▸ Activity:
Output exactly the lines below, starting with the line that has "rewrite Hd; cbn; eexists; reflexivity." and going on through the line that has "o2] s)) = GPRS_STATE_ERROR_RESTART_MODEM /\", both included, and no other lines.

▸ Data to process:
Lemma transitionToState_state n ms s :
  _currentGprsState (fst (transitionToState n ms s)) = n.
Proof.
  destruct s as [g ds]. unfold transitionToState.
  destruct (GPRSState_eqb (_currentGprsState g) n) eqn:E.
  - apply GPRSState_eqb_eq in E. exact E.
  - destruct (GPRSState_eqb n GPRS_STATE_RECONNECTING),
             (GPRSState_eqb n GPRS_STATE_INIT_START); reflexivity.
Qed.

(** X1.  The transition graph of the cellular FSM.  One poll leaves
    Disabled alone; takes InitStart to InitWaitSerial or InitResetModem;
    keeps InitWaitSerial or takes it to InitResetModem or
    ErrorRestartModem; takes InitResetModem to InitAttach,
    ErrorRestartModem or ErrorModemFail; keeps InitAttach or takes it to
    Operational or ErrorRestartModem; keeps Operational or takes it to
    ConnectionLost; takes ConnectionLost to Reconnecting; keeps
    Reconnecting or takes it to InitAttach or ErrorRestartModem; keeps
    ErrorRestartModem or takes it to InitResetModem; keeps ErrorModemFail
    or takes it to Disabled.  In particular Operational is entered from
    InitAttach only. *)
Theorem updateFSM_successors (o : ModemObs) (s : St) :
  let next := _currentGprsState (fst (updateFSM o s)) in
  match _currentGprsState (fst s) with
  | GPRS_STATE_DISABLED => next = GPRS_STATE_DISABLED
  | GPRS_STATE_INIT_START =>
      next = GPRS_STATE_INIT_WAIT_SERIAL \/ next = GPRS_STATE_INIT_RESET_MODEM
  | GPRS_STATE_INIT_WAIT_SERIAL =>
      next = GPRS_STATE_INIT_WAIT_SERIAL \/ next = GPRS_STATE_INIT_RESET_MODEM
      \/ next = GPRS_STATE_ERROR_RESTART_MODEM
  | GPRS_STATE_INIT_RESET_MODEM =>
      next = GPRS_STATE_INIT_ATTACH_GPRS \/ next = GPRS_STATE_ERROR_RESTART_MODEM
      \/ next = GPRS_STATE_ERROR_MODEM_FAIL
  | GPRS_STATE_INIT_ATTACH_GPRS =>
      next = GPRS_STATE_INIT_ATTACH_GPRS \/ next = GPRS_STATE_OPERATIONAL
      \/ next = GPRS_STATE_ERROR_RESTART_MODEM
  | GPRS_STATE_OPERATIONAL =>
      next = GPRS_STATE_OPERATIONAL \/ next = GPRS_STATE_CONNECTION_LOST
  | GPRS_STATE_CONNECTION_LOST => next = GPRS_STATE_RECONNECTING
  | GPRS_STATE_RECONNECTING =>
      next = GPRS_STATE_RECONNECTING \/ next = GPRS_STATE_INIT_ATTACH_GPRS
      \/ next = GPRS_STATE_ERROR_RESTART_MODEM
  | GPRS_STATE_ERROR_RESTART_MODEM =>
      next = GPRS_STATE_ERROR_RESTART_MODEM \/ next = GPRS_STATE_INIT_RESET_MODEM
  | GPRS_STATE_ERROR_MODEM_FAIL =>
      next = GPRS_STATE_ERROR_MODEM_FAIL \/ next = GPRS_STATE_DISABLED
  end.
Proof.
  destruct s as [g ds]. unfold updateFSM. cbn [fst snd].
  destruct (_deviceState g); cbn [fst snd]; destruct (_currentGprsState g) eqn:Hs;
    cbn zeta.
  all: unfold_handlers.
  all: case_ifs.
  all: rewrite ?transitionToState_state;
    cbn [on_mgr fst snd set_lastTransition set_attachFailCount with_conn _currentGprsState];
    rewrite ?Hs; auto 6.
Qed.

(** X2.  Bringing the link up takes three polls.  From Disabled,
    [connect()] followed by a poll that finds the serial line answering,
    a poll whose soft reset succeeds and leaves the SIM ready (an unlock,
    if one is needed, succeeding), and a poll
    that finds the modem registered with its data context up, reaches
    Operational with all counters at zero, the state being mirrored to
    the shared record; [isConnected()] is false at every earlier point. *)
Theorem bring_up_takes_three_polls (ms : Z) (o1 o2 o3 : ModemObs) (s : St) :
  _currentGprsState (fst s) = GPRS_STATE_DISABLED ->
  testAT o1 = true ->
  restart o2 = true -> testAT o2 = true ->
  simUnlock o2 = true -> simStatusCheck o2 = SIM_READY ->
  isNetworkConnected o3 = true -> isGprsConnected_modem o3 = true ->
  let started := snd (connect ms s) in
  isConnected (fst started) = false /\
  isConnected (fst (run [o1] started)) = false /\
  isConnected (fst (run [o1; o2] started)) = false /\
  conn_of (fst (run [o1; o2; o3] started)) = (GPRS_STATE_OPERATIONAL, ms_trans o3, 0, 0, 0) /\
  (_deviceState (fst s) = true ->
   currentGprsState (snd (run [o1; o2; o3] started)) = GPRS_STATE_OPERATIONAL).
Proof.
  destruct s as [g ds]. destruct g as [apn us pw pin tok dsp st last rc mr af h].
  cbn [fst _currentGprsState]. intros -> H1 H2r H2t H2u H2s H3n H3g.
  cbn zeta.
  (* connect() *)
  set (g0 := {| _apn := apn; _gprsUser := us; _gprsPass := pw; _simPin := pin;
                _authToken := tok; _deviceState := dsp;
                _currentGprsState := GPRS_STATE_INIT_START;
                _lastGprsStateTransitionTime := ms; _gprsReconnectAttempt := 0;
                _modemResetCount := 0; _gprsAttachFailCount := 0; http := h |}).
  assert (E0 : exists ds0, snd (connect ms
                 ({| _apn := apn; _gprsUser := us; _gprsPass := pw; _simPin := pin;
                     _authToken := tok; _deviceState := dsp;
                     _currentGprsState := GPRS_STATE_DISABLED;
                     _lastGprsStateTransitionTime := last; _gprsReconnectAttempt := rc;
                     _modemResetCount := mr; _gprsAttachFailCount := af; http := h |}, ds))
               = (g0, ds0)).
  { unfold connect. cbn [fst snd _currentGprsState GPRSState_eqb GPRSState_eq_dec].
    cbn. destruct dsp; eexists; reflexivity. }
  destruct E0 as [ds0 E0]. rewrite E0. clear E0.
  (* first poll *)
  set (g1 := with_conn GPRS_STATE_INIT_RESET_MODEM (ms_trans o1) 0 0 0 g0).
  assert (E1 : exists ds1, updateFSM o1 (g0, ds0) = (g1, ds1)).
  { unfold updateFSM, handleGprsInitStart, checkModemSerial. rewrite H1.
    subst g0 g1. destruct dsp; cbn; eexists; reflexivity. }
  destruct E1 as [ds1 E1].
  (* second poll *)
  set (g2 := with_conn GPRS_STATE_INIT_ATTACH_GPRS (ms_trans o2) 0 0 0 g0).
  assert (E2 : exists ds2, updateFSM o2 (g1, ds1) = (g2, ds2)).
  { unfold updateFSM, handleGprsInitResetModem, performModemSoftReset, checkModemSerial.
    rewrite H2r, H2t, H2u, H2s.
    subst g0 g1 g2. destruct dsp; cbn; rewrite ?andb_false_r; cbn; eexists; reflexivity. }
  destruct E2 as [ds2 E2].
  (* third poll *)
  set (g3 := with_conn GPRS_STATE_OPERATIONAL (ms_trans o3) 0 0 0 g0).
  assert (E3 : exists ds3, updateFSM o3 (g2, ds2) = (g3, ds3)
                 /\ (dsp = true -> currentGprsState ds3 = GPRS_STATE_OPERATIONAL)).
  { unfold updateFSM, handleGprsInitAttachGprs.
    rewrite H3n, H3g.
    subst g0 g2 g3. destruct dsp; cbn; eexists; (split; [reflexivity |]); intros;
      try discriminate; reflexivity. }
  destruct E3 as [ds3 [E3 M3]].
  cbn [run]. rewrite E1, E2, E3. cbn [fst snd].
  subst g0 g1 g2 g3. cbn. auto.
Qed.
Lemma bring_up_takes_three_polls_witness :
  conn_of (fst (run [Samples.healthy_modem 10; Samples.healthy_modem 20;
                     Samples.healthy_modem 30]
                  (snd (connect 5 (Samples.gprs_disabled, DeviceState_init)))))
  = (GPRS_STATE_OPERATIONAL, 30, 0, 0, 0).
Proof.
  pose proof (bring_up_takes_three_polls 5 (Samples.healthy_modem 10)
                (Samples.healthy_modem 20) (Samples.healthy_modem 30)
                (Samples.gprs_disabled, DeviceState_init)
                eq_refl eq_refl eq_refl eq_refl eq_refl eq_refl eq_refl eq_refl) as H.
  cbv zeta in H. destruct H as (_ & _ & _ & H & _). exact H.
Defined.

(** X3.  ErrorModemFail is entered by a failed reset only.  From any
    other state, a poll ends in ErrorModemFail exactly when the FSM was
    in InitResetModem, the reset it tried failed, and two failures had
    already been counted.  A reset that succeeds never leads there, even
    when the SIM stays locked or is not ready. *)
Theorem modem_fail_entered_only_by_failed_reset (o : ModemObs) (s : St) :
  _currentGprsState (fst s) <> GPRS_STATE_ERROR_MODEM_FAIL ->
  0 <= _modemResetCount (fst s) < 255 ->
  (_currentGprsState (fst (updateFSM o s)) = GPRS_STATE_ERROR_MODEM_FAIL <->
   _currentGprsState (fst s) = GPRS_STATE_INIT_RESET_MODEM /\
   reset_succeeds o (fst s) = false /\
   2 <= _modemResetCount (fst s)).
Proof.
  destruct s as [g ds]. destruct g as [apn us pw pin tok dsp st last rc mr af h].
  cbn [fst _currentGprsState _modemResetCount]. intros Hst Hc.
  pose proof (u8_succ mr Hc) as Hu.
  unfold updateFSM, reset_succeeds. cbn [fst snd _deviceState _currentGprsState _modemResetCount].
  destruct st; try congruence.
  all: destruct dsp; cbn [fst snd _currentGprsState]; cbn match.
  all: unfold_handlers.
  all: cbn [fst snd on_mgr _modemResetCount set_modemResetCount with_conn _simPin].
  all: rewrite ?Hu.
  all: case_ifs.
  all: rewrite ?transitionToState_state.
  all: cbn [fst snd on_mgr set_lastTransition set_attachFailCount with_conn _currentGprsState].
  all: try (split; [discriminate | intros (? & ? & ?); discriminate]).
  all: bool_to_Z; unfold Config.GPRS_MAX_MODEM_RESETS in *.
  all: try (split; [intros _; repeat split; try reflexivity; lia | reflexivity]).
  all: try (split; [discriminate | intros (? & ? & ?); try discriminate; lia]).
Qed.

Lemma modem_fail_entered_only_by_failed_reset_witness :
  _currentGprsState
    (fst (updateFSM (Samples.silent_modem 80000)
            (set_modemResetCount 2 (Samples.gprs_in GPRS_STATE_INIT_RESET_MODEM),
             DeviceState_init)))
  = GPRS_STATE_ERROR_MODEM_FAIL.
Proof.
  refine (proj2 (modem_fail_entered_only_by_failed_reset (Samples.silent_modem 80000)
                   (set_modemResetCount 2 (Samples.gprs_in GPRS_STATE_INIT_RESET_MODEM),
                    DeviceState_init) _ _) _).
  - vm_compute. discriminate.
  - split; [vm_compute; discriminate | reflexivity].
  - split; [reflexivity |]. split; [reflexivity |]. vm_compute. discriminate.
Defined.

(** A failed reset in InitResetModem. *)
Lemma failed_reset_step (o : ModemObs) (g : GPRSManager) (ds : DeviceState) :
  _currentGprsState g = GPRS_STATE_INIT_RESET_MODEM ->
  reset_succeeds o g = false ->
  0 <= _modemResetCount g < 255 ->
  exists ds',
    updateFSM o (g, ds)
    = (with_conn (if _modemResetCount g + 1 >=? Config.GPRS_MAX_MODEM_RESETS
                  then GPRS_STATE_ERROR_MODEM_FAIL else GPRS_STATE_ERROR_RESTART_MODEM)
         (ms_trans o) 0 (_modemResetCount g + 1) (_gprsAttachFailCount g) g, ds').
Proof.
  destruct g as [apn us pw pin tok dsp st last rc mr af h].
  unfold reset_succeeds. cbn [_currentGprsState _modemResetCount _gprsAttachFailCount].
  intros -> Hr Hc. pose proof (u8_succ mr Hc) as Hu.
  unfold updateFSM, handleGprsInitResetModem.
  cbn [fst snd _deviceState _currentGprsState _modemResetCount].
  destruct dsp; cbn [fst snd _currentGprsState _modemResetCount]; cbn match;
    rewrite Hr; cbn; rewrite !Hu;
    destruct (mr + 1 >=? Config.GPRS_MAX_MODEM_RESETS); cbn; eexists; reflexivity.
Qed.

(** The restart delay has elapsed in ErrorRestartModem. *)
Lemma restart_delay_step (o : ModemObs) (g : GPRSManager) (ds : DeviceState) :
  _currentGprsState g = GPRS_STATE_ERROR_RESTART_MODEM ->
  Config.GPRS_MODEM_ERROR_RESTART_DELAY_MS
    <= u32 (ms_elapsed o - _lastGprsStateTransitionTime g) ->
  exists ds',
    updateFSM o (g, ds)
    = (with_conn GPRS_STATE_INIT_RESET_MODEM (ms_trans o) 0
         (_modemResetCount g) (_gprsAttachFailCount g) g, ds').
Proof.
  destruct g as [apn us pw pin tok dsp st last rc mr af h].
  cbn [_currentGprsState _modemResetCount _gprsAttachFailCount _lastGprsStateTransitionTime].
  intros -> Hd. apply Z.ltb_ge in Hd.
  unfold updateFSM, handleGprsErrorRestartModem, getElapsedTimeInCurrentGprsState.
  cbn [fst snd _deviceState _currentGprsState _lastGprsStateTransitionTime].
  destruct dsp; cbn [fst snd _currentGprsState _lastGprsStateTransitionTime]; cbn match;
    rewrite Hd; cbn; eexists; reflexivity.
Qed.

(** X4.  Three failed resets in a row give the modem up.  From
    InitResetModem with no failure counted, a failed soft reset and two
    failed hard resets, each retried once the restart delay has elapsed
    in ErrorRestartModem, end in ErrorModemFail with the counter at its
    ceiling; the two earlier failures end in ErrorRestartModem. *)
Theorem three_failed_resets_reach_modem_fail (o1 w1 o2 w2 o3 : ModemObs) (s : St) :
  _currentGprsState (fst s) = GPRS_STATE_INIT_RESET_MODEM ->
  _modemResetCount (fst s) = 0 ->
  performModemSoftReset o1 = false ->
  performModemHardReset o2 = false ->
  performModemHardReset o3 = false ->
  Config.GPRS_MODEM_ERROR_RESTART_DELAY_MS <= u32 (ms_elapsed w1 - ms_trans o1) ->
  Config.GPRS_MODEM_ERROR_RESTART_DELAY_MS <= u32 (ms_elapsed w2 - ms_trans o2) ->
  _currentGprsState (fst (run [o1] s)) = GPRS_STATE_ERROR_RESTART_MODEM /\
  _currentGprsState (fst (run [o1; w1; o2] s)) = GPRS_STATE_ERROR_RESTART_MODEM /\
  _currentGprsState (fst (run [o1; w1; o2; w2; o3] s)) = GPRS_STATE_ERROR_MODEM_FAIL /\
  _modemResetCount (fst (run [o1; w1; o2; w2; o3] s)) = Config.GPRS_MAX_MODEM_RESETS.
Proof.
  destruct s as [g ds]. cbn [fst]. intros Hs Hc H1 H2 H3 Hw1 Hw2.
  destruct (failed_reset_step o1 g ds Hs) as [ds1 E1].
  { unfold reset_succeeds. rewrite Hc. exact H1. }
  { rewrite Hc. lia. }
  rewrite Hc in E1. change (0 + 1 >=? Config.GPRS_MAX_MODEM_RESETS) with false in E1.
  cbn match in E1.
  match type of E1 with _ = (?x, _) => set (g1 := x) in * end.
  destruct (restart_delay_step w1 g1 ds1 eq_refl Hw1) as [ds2 E2].
  match type of E2 with _ = (?x, _) => set (g2 := x) in * end.
  destruct (failed_reset_step o2 g2 ds2 eq_refl) as [ds3 E3].
  { exact H2. }
  { cbn. lia. }
  change (_modemResetCount g2 + 1 >=? Config.GPRS_MAX_MODEM_RESETS) with false in E3.
  cbn match in E3.
  match type of E3 with _ = (?x, _) => set (g3 := x) in * end.
  destruct (restart_delay_step w2 g3 ds3 eq_refl Hw2) as [ds4 E4].
  match type of E4 with _ = (?x, _) => set (g4 := x) in * end.
  destruct (failed_reset_step o3 g4 ds4 eq_refl) as [ds5 E5].
  { exact H3. }
  { cbn. lia. }
  change (_modemResetCount g4 + 1 >=? Config.GPRS_MAX_MODEM_RESETS) with true in E5.
  cbn match in E5.
  cbn [run]. rewrite E1, E2, E3, E4, E5. cbn [fst].
  repeat split; reflexivity.
Qed.
Lemma three_failed_resets_reach_modem_fail_witness :
  _currentGprsState
    (fst (run [Samples.silent_modem 10; Samples.silent_modem 70000;
               Samples.silent_modem 70010; Samples.silent_modem 140000;
               Samples.silent_modem 140010]
            (Samples.gprs_in GPRS_STATE_INIT_RESET_MODEM, DeviceState_init)))
  = GPRS_STATE_ERROR_MODEM_FAIL.
Proof.
  pose proof (three_failed_resets_reach_modem_fail
                (Samples.silent_modem 10) (Samples.silent_modem 70000)
                (Samples.silent_modem 70010) (Samples.silent_modem 140000)
                (Samples.silent_modem 140010)
                (Samples.gprs_in GPRS_STATE_INIT_RESET_MODEM, DeviceState_init)
                eq_refl eq_refl eq_refl eq_refl eq_refl
                ltac:(vm_compute; discriminate) ltac:(vm_compute; discriminate)) as H.
  destruct H as (_ & _ & H & _). exact H.
Defined.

▸ Answer space:
    rewrite Hd; cbn; eexists; reflexivity.
Qed.

(** X4.  Three failed resets in a row give the modem up.  From
    InitResetModem with no failure counted, a failed soft reset and two
    failed hard resets, each retried once the restart delay has elapsed
    in ErrorRestartModem, end in ErrorModemFail with the counter at its
    ceiling; the two earlier failures end in ErrorRestartModem. *)
Theorem three_failed_resets_reach_modem_fail (o1 w1 o2 w2 o3 : ModemObs) (s : St) :
  _currentGprsState (fst s) = GPRS_STATE_INIT_RESET_MODEM ->
  _modemResetCount (fst s) = 0 ->
  performModemSoftReset o1 = false ->
  performModemHardReset o2 = false ->
  performModemHardReset o3 = false ->
  Config.GPRS_MODEM_ERROR_RESTART_DELAY_MS <= u32 (ms_elapsed w1 - ms_trans o1) ->
  Config.GPRS_MODEM_ERROR_RESTART_DELAY_MS <= u32 (ms_elapsed w2 - ms_trans o2) ->
  _currentGprsState (fst (run [o1] s)) = GPRS_STATE_ERROR_RESTART_MODEM /\
  _currentGprsState (fst (run [o1; w1; o2] s)) = GPRS_STATE_ERROR_RESTART_MODEM /\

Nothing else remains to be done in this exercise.